Spring 2024 employment law round up

Spring 2024 employment law round up

Spring 2024 Employment Law updates : Is your business prepared?

‘This year is a busy one for employment legislation, after a few quiet years,’ says Annalie King head of the Employment law team with Kerseys Solicitors in Suffolk and Essex. ‘The Government has backed a number of private members’ bills which are now coming into force. In addition to the usual annual increases to statutory rates, there are several important changes that employers need to know about,’ Annalie King continues. As such, our specialist Employment Law team outlines below the key changes that your business should know about.

April 2024 – Increases in statutory pay rates

1 April 2024: National Minimum and National Living Wage

By law, you must pay your employees a minimum amount per hour. It is against the law to pay less than the National Minimum Wage or National Living Wage and failure to do so could leave your business subject to fines and penalties by HMRC, as well as employment tribunal claims. The new rates are as follows:

Age New Minimum hourly rate
21 and over £11.44
18 – 20 £8.60
16 – 17 £6.40

From 1 April 2024, the National Living Wage, the highest band of the minimum wage, will apply to 21-year-olds, rather than workers aged 23 and over.

The Government have also announced an increase to the minimum hourly rate for apprentices to £6.40 and an accommodation offset of £9.99 per hour.

6 April 2024: Sick pay

From 6 April 2024, sick pay increases from £109.40 to £116.75 per week

7 April 2024: Family-related pay

From 7 April 2024, the rates of statutory maternity pay, statutory paternity pay, statutory adoption pay, statutory shared parental pay and statutory parental bereavement pay increase from £172.48 to £184.03 per week.

6 April 2024 – National Insurance Contributions

The Government has confirmed in its Spring Budget that the main rate of primary Class 1 National Insurance contributions will reduce from 10% to 8% from the 6 April 2024. The Government has advised that this will affect 27 million workers and is worth about £450 a year to an employee on an average salary of £35,000.00.

Increased flexibility in taking paternity leave

Following the birth or adoption of a child, an eligible father or partner can take one or two weeks’ leave. The rules have become more flexible, allowing the employee to take the leave in two blocks of one week, rather than one block and allowing leave to be taken during the first year, rather than within eight weeks of the birth or adoption. Employees need to give notice 28 days in advance of each period of leave, rather than by 15 weeks before the expected week of birth. The notice provisions are unchanged for adoptive parents. The changes apply where the expected week of birth or the date for placement for adoption is on or after 6 April 2024.

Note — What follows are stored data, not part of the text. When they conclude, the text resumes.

(* ===== verification/Fs.v ===== *)
(** The file system (fs.c, fs.h, file.h, stat.h): blocks, inodes, files,
    directories, paths.

    The layers below (bio.c, log.c) are the interface [Blocks]: a buffer is
    a number, b->data a list of bytes.  Its laws are [BlockLaws] of
    FsBlock.v.  The state is that of the layers below, the inode cache and
    the superblock.  An inode pointer is an index of the cache, -1 for 0.
    Sections under icache.lock run without interference.  What a routine
    copies to or from memory (dst, src, name) is a value. *)

From Stdlib Require Import ZArith Lia.
From stdpp Require Import base gmap strings numbers list.
From S2P Require Import Prelude Kstring Bio Log.

Open Scope Z_scope.
Open Scope kern_scope.

Definition NDIRECT : Z := 12.
Definition NINDIRECT : Z := BSIZE / 4.
Definition MAXFILE : Z := NDIRECT + NINDIRECT.
Definition IPB : Z := BSIZE / 64.
Definition BPB : Z := BSIZE * 8.
Definition DIRSIZ : Z := 14.
Definition NINODE : Z := 50.
Definition NDEV : Z := 10.
Definition ROOTDEV : Z := 1.
Definition ROOTINO : Z := 1.
Definition T_DIR : Z := 1.
Definition T_FILE : Z := 2.
Definition T_DEV : Z := 3.

Definition IBLOCK (i : Z) (sb : superblock) : Z := u32 (i / IPB + sb_inodestart sb).
Definition BBLOCK (b : Z) (sb : superblock) : Z := u32 (b / BPB + sb_bmapstart sb).

(** What the file system uses of bio.c and log.c. *)
Class Blocks (B : Type) := {
  bl_bread : Z -> Z -> M B nat;
  bl_data : nat -> M B (list Z);
  bl_set : nat -> list Z -> M B unit;
  bl_log_write : nat -> M B unit;
  bl_brelse : nat -> M B unit;
}.

(** struct inode *)
Record inode := mk_inode {
  idev : Z;
  inum : Z;
  iref : Z;
  ilk : sleeplock;
  valid : bool;
  itype : Z;
  imajor : Z;
  iminor : Z;
  inlink : Z;
  isize : Z;
  iaddrs : list Z;
}.

Definition no_inode : inode := mk_inode 0 0 0 initsleeplock false 0 0 0 0 0 (repeat 0 13).

Definition set_iref v i := mk_inode (idev i) (inum i) v (ilk i) (valid i) (itype i) (imajor i) (iminor i) (inlink i) (isize i) (iaddrs i).
Definition set_ilk v i := mk_inode (idev i) (inum i) (iref i) v (valid i) (itype i) (imajor i) (iminor i) (inlink i) (isize i) (iaddrs i).
Definition set_valid v i := mk_inode (idev i) (inum i) (iref i) (ilk i) v (itype i) (imajor i) (iminor i) (inlink i) (isize i) (iaddrs i).
Definition set_itype v i := mk_inode (idev i) (inum i) (iref i) (ilk i) (valid i) v (imajor i) (iminor i) (inlink i) (isize i) (iaddrs i).
Definition set_inlink v i := mk_inode (idev i) (inum i) (iref i) (ilk i) (valid i) (itype i) (imajor i) (iminor i) v (isize i) (iaddrs i).
Definition set_isize v i := mk_inode (idev i) (inum i) (iref i) (ilk i) (valid i) (itype i) (imajor i) (iminor i) (inlink i) v (iaddrs i).
Definition set_iaddrs v i := mk_inode (idev i) (inum i) (iref i) (ilk i) (valid i) (itype i) (imajor i) (iminor i) (inlink i) (isize i) v.

(** struct dinode *)
Record dinode := mk_dinode { dtype : Z; dmajor : Z; dminor : Z; dnlink : Z; dsize : Z; daddrs : list Z }.

(** The words at off, off + 4, ... *)
Fixpoint put_words (l : list Z) (off : Z) (ws : list Z) : list Z :=
  match ws with
  | [] => l
  | w :: ws' => put_words (put32 l off w) (off + 4) ws'
  end.
Definition get_words (l : list Z) (off : Z) (n : nat) : list Z := map (fun k => le32 l (off + 4 * Z.of_nat k)) (seq 0 n).

(** A dinode at offset off of a block. *)
Definition get_dinode (d : list Z) (off : Z) : dinode :=
  mk_dinode (i16 (le16 d off)) (i16 (le16 d (off + 2))) (i16 (le16 d (off + 4))) (i16 (le16 d (off + 6)))
    (le32 d (off + 8)) (get_words d (off + 12) 13).
Definition put_dinode (d : list Z) (off : Z) (x : dinode) : list Z :=
  let d := put16 d off (dtype x) in
  let d := put16 d (off + 2) (dmajor x) in
  let d := put16 d (off + 4) (dminor x) in
  let d := put16 d (off + 6) (dnlink x) in
  let d := put32 d (off + 8) (dsize x) in
  put_words d (off + 12) (daddrs x).

(** The bytes of v at offset off. *)
Definition splice (d : list Z) (off : Z) (v : list Z) : list Z :=
  take (Z.to_nat off) d ++ v ++ drop (Z.to_nat off + length v) d.
Definition slice (d : list Z) (off n : Z) : list Z := take (Z.to_nat n) (drop (Z.to_nat off) d).

Section Fs.
Context {B : Type} `{Blocks B}.
Variable pid : Z.

Record fs := mk_fs { blk : B; icache : list inode; sb : superblock }.

Definition set_blk v s := mk_fs v (icache s) (sb s).
Definition set_icache v s := mk_fs (blk s) v (sb s).
Definition set_sb v s := mk_fs (blk s) (icache s) v.

Definition on_blk {A} (m : M B A) : M fs A := zoom blk set_blk m.
Definition bread (dev bn : Z) : M fs nat := on_blk (bl_bread dev bn).
Definition bdata (b : nat) : M fs (list Z) := on_blk (bl_data b).
Definition bset (b : nat) (d : list Z) : M fs unit := on_blk (bl_set b d).
Definition log_write (b : nat) : M fs unit := on_blk (bl_log_write b).
Definition brelse (b : nat) : M fs unit := on_blk (bl_brelse b).

Definition the_inode (ip : Z) (s : fs) : inode := aget no_inode (icache s) ip.
Definition upd_inode (ip : Z) (f : inode -> inode) (s : fs) : fs := set_icache (aset (icache s) ip (f (the_inode ip s))) s.
Definition iget_ {A} (ip : Z) (f : inode -> A) : M fs A := gets (fun s => f (the_inode ip s)).
Definition iset (ip : Z) (f : inode -> inode) : M fs unit := modify (upd_inode ip f).

(** ** Blocks *)

Definition bzero (dev bno : Z) : M fs unit :=
  let! bp := bread dev bno in
  bset bp (repeat 0 512) ;;;
  log_write bp ;;;
  brelse bp.

(** The inner loop: the bits of the bitmap block in bp, for blocks b + bi. *)
Definition balloc_scan (dev size b : Z) (bp : nat) : M fs (option Z) :=
  search (Z.to_nat (Z.min BPB (size - b))) 0 (fun bi =>
    let m := Z.shiftl 1 (bi mod 8) in
    let! d := bdata bp in
    if Z.land (aget 0 d (bi / 8)) m =? 0 then
      bset bp (aset d (bi / 8) (u8 (Z.lor (aget 0 d (bi / 8)) m))) ;;;
      log_write bp ;;;
      brelse bp ;;;
      bzero dev (b + bi) ;;;
      ret (Some (b + bi))
    else ret None).

Definition balloc (dev : Z) : M fs Z :=
  let! sb := gets sb in
  let! r := search (Z.to_nat ((sb_size sb + BPB - 1) / BPB)) 0 (fun k =>
    let b := k * BPB in
    let! bp := bread dev (BBLOCK b sb) in
    let! r := balloc_scan dev (sb_size sb) b bp in
    match r with
    | Some a => ret (Some a)
    | None => brelse bp ;;; ret None
    end) in
  match r with
  | Some a => ret a
  | None => panic "balloc: out of blocks"
  end.

Definition bfree (dev b : Z) : M fs unit :=
  let! sb := gets sb in
  let! bp := bread dev (BBLOCK b sb) in
  let bi := b mod BPB in
  let m := Z.shiftl 1 (bi mod 8) in
  let! d := bdata bp in
  if Z.land (aget 0 d (bi / 8)) m =? 0 then panic "freeing free block"
  else
    bset bp (aset d (bi / 8) (u8 (Z.land (aget 0 d (bi / 8)) (Z.lnot m)))) ;;;
    log_write bp ;;;
    brelse bp.

(** ** Inodes *)

Definition fs_readsb (dev : Z) : M fs superblock :=
  let! bp := bread dev 1 in
  let! d := bdata bp in
  brelse bp ;;;
  ret (decode_sb d).

Definition iinit (dev : Z) : M fs unit :=
  for_up 0 NINODE (fun i => iset i (set_ilk initsleeplock)) ;;;
  let! v := fs_readsb dev in
  modify (set_sb v).

(** The search of iget(): the entry of the inode, or the first empty one. *)
Fixpoint iget_loop (n : nat) (ip : Z) (empty : option Z) (dev inum_ : Z) : M fs (Z + option Z) :=
  match n with
  | O => ret (inr empty)
  | S n' =>
      let! i := iget_ ip id in
      if (iref i >? 0) && (idev i =? dev) && (inum i =? inum_) then
        require (iref i <? 2 ^ 31 - 1) "ref overflows" ;;;
        iset ip (fun i => set_iref (iref i + 1) i) ;;;
        ret (inl ip)
      else
        iget_loop n' (ip + 1) (match empty with None => if iref i =? 0 then Some ip else None | Some _ => empty end) dev inum_
  end.

Definition iget (dev inum_ : Z) : M fs Z :=
  let! r := iget_loop (Z.to_nat NINODE) 0 None dev inum_ in
  match r with
  | inl ip => ret ip
  | inr None => panic "iget: no inodes"
  | inr (Some ip) =>
      iset ip (fun i => mk_inode dev inum_ 1 (ilk i) false (itype i) (imajor i) (iminor i) (inlink i) (isize i) (iaddrs i)) ;;;
      ret ip
  end.

Definition ialloc (dev type : Z) : M fs Z :=
  let! sb := gets sb in
  let! r := search (Z.to_nat (sb_ninodes sb - 1)) 1 (fun inum_ =>
    let! bp := bread dev (IBLOCK inum_ sb) in
    let off := inum_ mod IPB * 64 in
    let! d := bdata bp in
    if i16 (le16 d off) =? 0 then
      bset bp (put16 (splice d off (repeat 0 64)) off type) ;;;
      log_write bp ;;;
      brelse bp ;;;
      let! ip := iget dev inum_ in
      ret (Some ip)
    else
      brelse bp ;;;
      ret None) in
  match r with
  | Some ip => ret ip
  | None => panic "ialloc: no inodes"
  end.

Definition dinode_of (i : inode) : dinode := mk_dinode (itype i) (imajor i) (iminor i) (inlink i) (isize i) (iaddrs i).

Definition iupdate (ip : Z) : M fs unit :=
  let! sb := gets sb in
  let! i := iget_ ip id in
  let! bp := bread (idev i) (IBLOCK (inum i) sb) in
  let! d := bdata bp in
  bset bp (put_dinode d (inum i mod IPB * 64) (dinode_of i)) ;;;
  log_write bp ;;;
  brelse bp.

Definition idup (ip : Z) : M fs Z :=
  let! r := iget_ ip iref in
  require (r <? 2 ^ 31 - 1) "ref overflows" ;;;
  iset ip (set_iref (r + 1)) ;;;
  ret ip.

(** acquiresleep(&ip->lock) *)
Definition lock_inode (ip : Z) : M fs unit :=
  let! lk := iget_ ip ilk in
  match acquiresleep pid lk with
  | Some lk' => iset ip (set_ilk lk')
  | None => blocked
  end.

Definition ilock (ip : Z) : M fs unit :=
  let! r := iget_ ip iref in
  if (ip <? 0) || (r <? 1) then panic "ilock"
  else
    lock_inode ip ;;;
    let! v := iget_ ip valid in
    when (negb v)
      (let! sb := gets sb in
       let! i := iget_ ip id in
       let! bp := bread (idev i) (IBLOCK (inum i) sb) in
       let! d := bdata bp in
       let x := get_dinode d (inum i mod IPB * 64) in
       iset ip (fun i => mk_inode (idev i) (inum i) (iref i) (ilk i) (valid i) (dtype x) (dmajor x) (dminor x) (dnlink x) (dsize x) (daddrs x)) ;;;
       brelse bp ;;;
       iset ip (set_valid true) ;;;
       if dtype x =? 0 then panic "ilock: no type" else ret tt).

Definition iunlock (ip : Z) : M fs unit :=
  let! i := iget_ ip id in
  if (ip <? 0) || negb (holdingsleep pid (ilk i)) || (iref i <? 1) then panic "iunlock"
  else iset ip (fun i => set_ilk (releasesleep (ilk i)) i).

(** ** Contents of inodes *)

Definition bmap (ip bn : Z) : M fs Z :=
  let! i := iget_ ip id in
  if bn <? NDIRECT then
    let addr := aget 0 (iaddrs i) bn in
    if addr =? 0 then
      let! addr := balloc (idev i) in
      iset ip (fun i => set_iaddrs (aset (iaddrs i) bn addr) i) ;;;
      ret addr
    else ret addr
  else
    let bn := bn - NDIRECT in
    if bn <? NINDIRECT then
      let! addr :=
        (let addr := aget 0 (iaddrs i) NDIRECT in
         if addr =? 0 then
           let! addr := balloc (idev i) in
           iset ip (fun i => set_iaddrs (aset (iaddrs i) NDIRECT addr) i) ;;;
           ret addr
         else ret addr) in
      let! bp := bread (idev i) addr in
      let! d := bdata bp in
      let! addr :=
        (let addr := le32 d (4 * bn) in
         if addr =? 0 then
           let! addr := balloc (idev i) in
           let! d := bdata bp in
           bset bp (put32 d (4 * bn) addr) ;;;
           log_write bp ;;;
           ret addr
         else ret addr) in
      brelse bp ;;;
      ret addr
    else panic "bmap: out of range".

1 April 2024 – Rolled-up holiday pay for irregular hours and part-year workers

Rolled-up holiday pay had previously been declared unlawful by the European courts. However, for leave years beginning on or after the 1 April 2024, the Government has introduced optional rolled-up holiday for irregular hours and part-year workers. This means that workers’ holiday pay does not have to be calculated and paid at the time the worker takes holiday. Rolled-up holiday pay will have an accrual rate of 12.07% of hours worked in each preceding pay period (12.07% uplift to pay, as long as it is paid at the same time as normal pay and itemised pay statements specify the amount of holiday pay) and will apply to workers who meet one of the new definitions.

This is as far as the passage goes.